The input Start Marker
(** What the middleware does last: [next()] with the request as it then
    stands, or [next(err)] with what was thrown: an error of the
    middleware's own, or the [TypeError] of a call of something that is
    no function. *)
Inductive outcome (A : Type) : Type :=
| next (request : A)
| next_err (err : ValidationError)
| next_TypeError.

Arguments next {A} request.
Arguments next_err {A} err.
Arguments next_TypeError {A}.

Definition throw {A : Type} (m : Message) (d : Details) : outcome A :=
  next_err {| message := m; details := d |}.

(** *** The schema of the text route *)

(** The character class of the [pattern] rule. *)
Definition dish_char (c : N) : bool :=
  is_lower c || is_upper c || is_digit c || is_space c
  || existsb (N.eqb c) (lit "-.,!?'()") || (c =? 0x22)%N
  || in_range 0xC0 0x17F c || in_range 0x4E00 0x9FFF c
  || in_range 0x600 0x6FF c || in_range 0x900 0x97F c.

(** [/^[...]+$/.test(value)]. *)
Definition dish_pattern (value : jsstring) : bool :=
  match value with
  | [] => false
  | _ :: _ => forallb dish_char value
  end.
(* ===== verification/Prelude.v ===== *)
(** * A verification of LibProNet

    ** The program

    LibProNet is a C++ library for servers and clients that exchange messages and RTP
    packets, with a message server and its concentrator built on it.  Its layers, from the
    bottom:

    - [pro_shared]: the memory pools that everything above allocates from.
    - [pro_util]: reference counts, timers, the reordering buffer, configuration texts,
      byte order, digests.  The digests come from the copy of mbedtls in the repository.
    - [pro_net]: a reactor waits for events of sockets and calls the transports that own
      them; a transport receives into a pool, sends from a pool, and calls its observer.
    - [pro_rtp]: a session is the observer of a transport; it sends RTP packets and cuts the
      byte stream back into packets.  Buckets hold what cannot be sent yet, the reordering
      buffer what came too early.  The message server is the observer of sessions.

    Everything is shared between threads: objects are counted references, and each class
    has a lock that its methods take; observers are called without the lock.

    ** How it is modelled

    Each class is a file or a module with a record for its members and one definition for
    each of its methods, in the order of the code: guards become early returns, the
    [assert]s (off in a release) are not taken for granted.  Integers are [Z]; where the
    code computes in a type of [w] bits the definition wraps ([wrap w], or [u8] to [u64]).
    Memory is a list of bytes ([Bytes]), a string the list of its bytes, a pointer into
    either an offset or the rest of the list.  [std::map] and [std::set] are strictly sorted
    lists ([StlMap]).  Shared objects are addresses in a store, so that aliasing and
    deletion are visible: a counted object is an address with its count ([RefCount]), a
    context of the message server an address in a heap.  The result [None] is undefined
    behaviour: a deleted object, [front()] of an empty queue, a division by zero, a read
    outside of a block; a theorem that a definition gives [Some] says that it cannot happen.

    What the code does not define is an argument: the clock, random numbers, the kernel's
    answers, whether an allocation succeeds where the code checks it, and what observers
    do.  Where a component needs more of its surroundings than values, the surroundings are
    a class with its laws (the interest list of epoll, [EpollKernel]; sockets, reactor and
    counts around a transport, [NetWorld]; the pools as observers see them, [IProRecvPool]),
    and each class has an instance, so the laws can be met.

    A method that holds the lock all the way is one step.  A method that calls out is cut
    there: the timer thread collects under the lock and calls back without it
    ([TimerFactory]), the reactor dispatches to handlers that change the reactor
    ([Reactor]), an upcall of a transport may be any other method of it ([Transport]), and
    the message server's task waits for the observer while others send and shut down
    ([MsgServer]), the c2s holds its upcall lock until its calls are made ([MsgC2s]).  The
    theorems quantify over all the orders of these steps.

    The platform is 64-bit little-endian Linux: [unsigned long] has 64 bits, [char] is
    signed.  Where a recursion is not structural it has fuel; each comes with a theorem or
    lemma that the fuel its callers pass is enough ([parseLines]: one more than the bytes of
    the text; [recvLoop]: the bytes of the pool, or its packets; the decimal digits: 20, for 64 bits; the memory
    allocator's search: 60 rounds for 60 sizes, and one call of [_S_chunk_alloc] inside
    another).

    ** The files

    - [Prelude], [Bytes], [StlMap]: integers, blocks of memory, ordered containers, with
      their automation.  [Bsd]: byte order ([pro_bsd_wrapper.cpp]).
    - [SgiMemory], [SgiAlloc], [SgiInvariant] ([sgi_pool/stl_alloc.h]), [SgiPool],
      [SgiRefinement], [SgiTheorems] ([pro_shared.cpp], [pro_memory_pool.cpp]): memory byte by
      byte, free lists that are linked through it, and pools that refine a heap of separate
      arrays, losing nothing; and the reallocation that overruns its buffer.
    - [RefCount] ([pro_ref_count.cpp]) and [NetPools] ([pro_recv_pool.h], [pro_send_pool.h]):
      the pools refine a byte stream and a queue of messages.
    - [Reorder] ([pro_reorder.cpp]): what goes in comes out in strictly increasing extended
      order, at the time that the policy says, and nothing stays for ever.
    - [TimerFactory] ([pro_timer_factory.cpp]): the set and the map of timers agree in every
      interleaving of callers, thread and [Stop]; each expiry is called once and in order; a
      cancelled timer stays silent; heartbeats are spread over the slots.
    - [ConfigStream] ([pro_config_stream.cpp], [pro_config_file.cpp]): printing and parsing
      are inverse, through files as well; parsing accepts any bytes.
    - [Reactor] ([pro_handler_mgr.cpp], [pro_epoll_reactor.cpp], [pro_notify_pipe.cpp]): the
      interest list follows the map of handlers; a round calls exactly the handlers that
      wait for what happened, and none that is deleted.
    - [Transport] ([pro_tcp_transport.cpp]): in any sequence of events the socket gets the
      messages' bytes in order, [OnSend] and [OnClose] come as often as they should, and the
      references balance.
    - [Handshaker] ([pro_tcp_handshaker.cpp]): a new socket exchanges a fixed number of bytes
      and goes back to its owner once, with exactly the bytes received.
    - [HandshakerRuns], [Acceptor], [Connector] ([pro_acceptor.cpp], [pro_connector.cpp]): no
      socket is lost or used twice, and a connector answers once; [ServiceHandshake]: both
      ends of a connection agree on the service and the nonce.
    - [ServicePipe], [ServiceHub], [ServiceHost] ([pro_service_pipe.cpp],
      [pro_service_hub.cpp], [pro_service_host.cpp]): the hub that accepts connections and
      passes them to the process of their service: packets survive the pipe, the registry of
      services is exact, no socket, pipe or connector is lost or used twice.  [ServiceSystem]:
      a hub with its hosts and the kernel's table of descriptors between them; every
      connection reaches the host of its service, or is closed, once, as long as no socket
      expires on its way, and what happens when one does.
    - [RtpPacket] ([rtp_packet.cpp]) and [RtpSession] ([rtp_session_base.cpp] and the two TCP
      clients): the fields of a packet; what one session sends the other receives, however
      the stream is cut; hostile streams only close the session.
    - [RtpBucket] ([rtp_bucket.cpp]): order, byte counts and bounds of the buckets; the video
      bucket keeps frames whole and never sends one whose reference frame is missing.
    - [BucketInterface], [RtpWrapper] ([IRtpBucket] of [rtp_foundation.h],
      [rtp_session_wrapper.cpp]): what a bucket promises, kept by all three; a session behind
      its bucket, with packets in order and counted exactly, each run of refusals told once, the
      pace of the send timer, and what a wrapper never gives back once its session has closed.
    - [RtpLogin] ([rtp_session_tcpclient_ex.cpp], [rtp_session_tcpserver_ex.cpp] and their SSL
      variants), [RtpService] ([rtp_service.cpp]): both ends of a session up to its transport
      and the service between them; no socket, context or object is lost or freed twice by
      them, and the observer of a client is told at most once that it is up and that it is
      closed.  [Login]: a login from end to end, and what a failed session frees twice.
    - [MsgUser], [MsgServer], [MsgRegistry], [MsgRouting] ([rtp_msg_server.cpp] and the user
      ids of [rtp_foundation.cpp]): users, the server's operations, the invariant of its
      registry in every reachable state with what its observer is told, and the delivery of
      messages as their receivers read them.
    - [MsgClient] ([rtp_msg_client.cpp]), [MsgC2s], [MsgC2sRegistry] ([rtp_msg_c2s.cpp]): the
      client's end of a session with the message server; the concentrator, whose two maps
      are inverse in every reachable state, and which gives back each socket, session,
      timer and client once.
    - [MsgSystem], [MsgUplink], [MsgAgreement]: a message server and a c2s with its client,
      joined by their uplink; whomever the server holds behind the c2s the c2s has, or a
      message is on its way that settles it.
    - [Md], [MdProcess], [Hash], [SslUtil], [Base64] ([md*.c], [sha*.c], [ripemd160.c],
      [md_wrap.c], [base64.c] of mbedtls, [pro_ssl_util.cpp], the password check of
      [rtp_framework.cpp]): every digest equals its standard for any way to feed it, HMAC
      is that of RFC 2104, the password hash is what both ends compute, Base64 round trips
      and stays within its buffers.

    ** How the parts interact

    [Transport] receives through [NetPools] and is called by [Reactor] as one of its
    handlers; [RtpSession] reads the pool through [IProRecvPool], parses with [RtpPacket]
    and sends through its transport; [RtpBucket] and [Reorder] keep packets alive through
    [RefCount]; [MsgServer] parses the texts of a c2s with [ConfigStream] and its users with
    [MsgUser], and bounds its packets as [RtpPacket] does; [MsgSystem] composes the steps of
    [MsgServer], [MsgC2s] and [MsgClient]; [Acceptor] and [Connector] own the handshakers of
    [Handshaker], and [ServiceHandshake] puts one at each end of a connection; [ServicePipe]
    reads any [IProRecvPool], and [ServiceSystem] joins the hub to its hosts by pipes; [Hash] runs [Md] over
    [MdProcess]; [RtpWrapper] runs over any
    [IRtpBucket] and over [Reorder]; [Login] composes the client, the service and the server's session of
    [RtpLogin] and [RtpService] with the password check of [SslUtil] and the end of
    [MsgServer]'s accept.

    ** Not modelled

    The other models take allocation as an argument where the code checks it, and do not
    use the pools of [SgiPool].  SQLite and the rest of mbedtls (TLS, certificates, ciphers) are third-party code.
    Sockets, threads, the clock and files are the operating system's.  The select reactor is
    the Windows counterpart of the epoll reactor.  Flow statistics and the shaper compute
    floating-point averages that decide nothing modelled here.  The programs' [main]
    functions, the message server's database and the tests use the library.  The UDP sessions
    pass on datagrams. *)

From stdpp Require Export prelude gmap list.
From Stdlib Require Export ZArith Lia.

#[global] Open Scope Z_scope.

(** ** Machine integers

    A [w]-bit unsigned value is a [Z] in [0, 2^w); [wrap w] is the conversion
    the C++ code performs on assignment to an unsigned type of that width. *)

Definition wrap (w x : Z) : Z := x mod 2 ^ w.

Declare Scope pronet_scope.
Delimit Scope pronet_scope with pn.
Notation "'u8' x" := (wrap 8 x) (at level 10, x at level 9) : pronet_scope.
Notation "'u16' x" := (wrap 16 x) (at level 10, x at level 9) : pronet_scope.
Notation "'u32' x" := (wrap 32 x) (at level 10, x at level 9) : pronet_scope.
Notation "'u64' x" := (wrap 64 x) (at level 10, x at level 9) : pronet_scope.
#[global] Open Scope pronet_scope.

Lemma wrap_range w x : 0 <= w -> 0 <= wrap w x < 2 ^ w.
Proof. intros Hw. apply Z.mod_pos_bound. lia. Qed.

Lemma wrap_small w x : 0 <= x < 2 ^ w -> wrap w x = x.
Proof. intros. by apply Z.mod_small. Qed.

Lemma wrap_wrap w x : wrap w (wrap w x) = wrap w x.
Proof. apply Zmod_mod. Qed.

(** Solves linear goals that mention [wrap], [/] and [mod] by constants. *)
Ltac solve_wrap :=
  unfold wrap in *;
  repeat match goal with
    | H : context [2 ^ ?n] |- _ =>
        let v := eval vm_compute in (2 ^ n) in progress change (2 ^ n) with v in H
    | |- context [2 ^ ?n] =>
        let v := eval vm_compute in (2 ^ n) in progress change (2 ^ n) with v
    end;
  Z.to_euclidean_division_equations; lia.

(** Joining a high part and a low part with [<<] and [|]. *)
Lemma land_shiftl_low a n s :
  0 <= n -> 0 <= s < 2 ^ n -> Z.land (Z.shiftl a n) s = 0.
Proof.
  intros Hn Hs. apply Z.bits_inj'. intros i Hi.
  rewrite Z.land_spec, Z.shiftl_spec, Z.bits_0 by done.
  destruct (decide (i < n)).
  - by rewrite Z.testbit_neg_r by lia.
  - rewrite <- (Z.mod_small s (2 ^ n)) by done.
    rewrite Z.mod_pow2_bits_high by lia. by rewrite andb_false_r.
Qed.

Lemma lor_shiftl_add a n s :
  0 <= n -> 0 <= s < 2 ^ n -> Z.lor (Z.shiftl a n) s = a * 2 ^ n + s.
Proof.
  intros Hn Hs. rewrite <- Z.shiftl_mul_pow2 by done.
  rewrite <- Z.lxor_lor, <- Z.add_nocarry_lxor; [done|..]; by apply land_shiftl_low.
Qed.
The input End Marker
● What is expected: Wherever the string "RtpWrapper" occurs in the listing, return the line it sits on.

● Problem solution:
    - [BucketInterface], [RtpWrapper] ([IRtpBucket] of [rtp_foundation.h],
    [MdProcess]; [RtpWrapper] runs over any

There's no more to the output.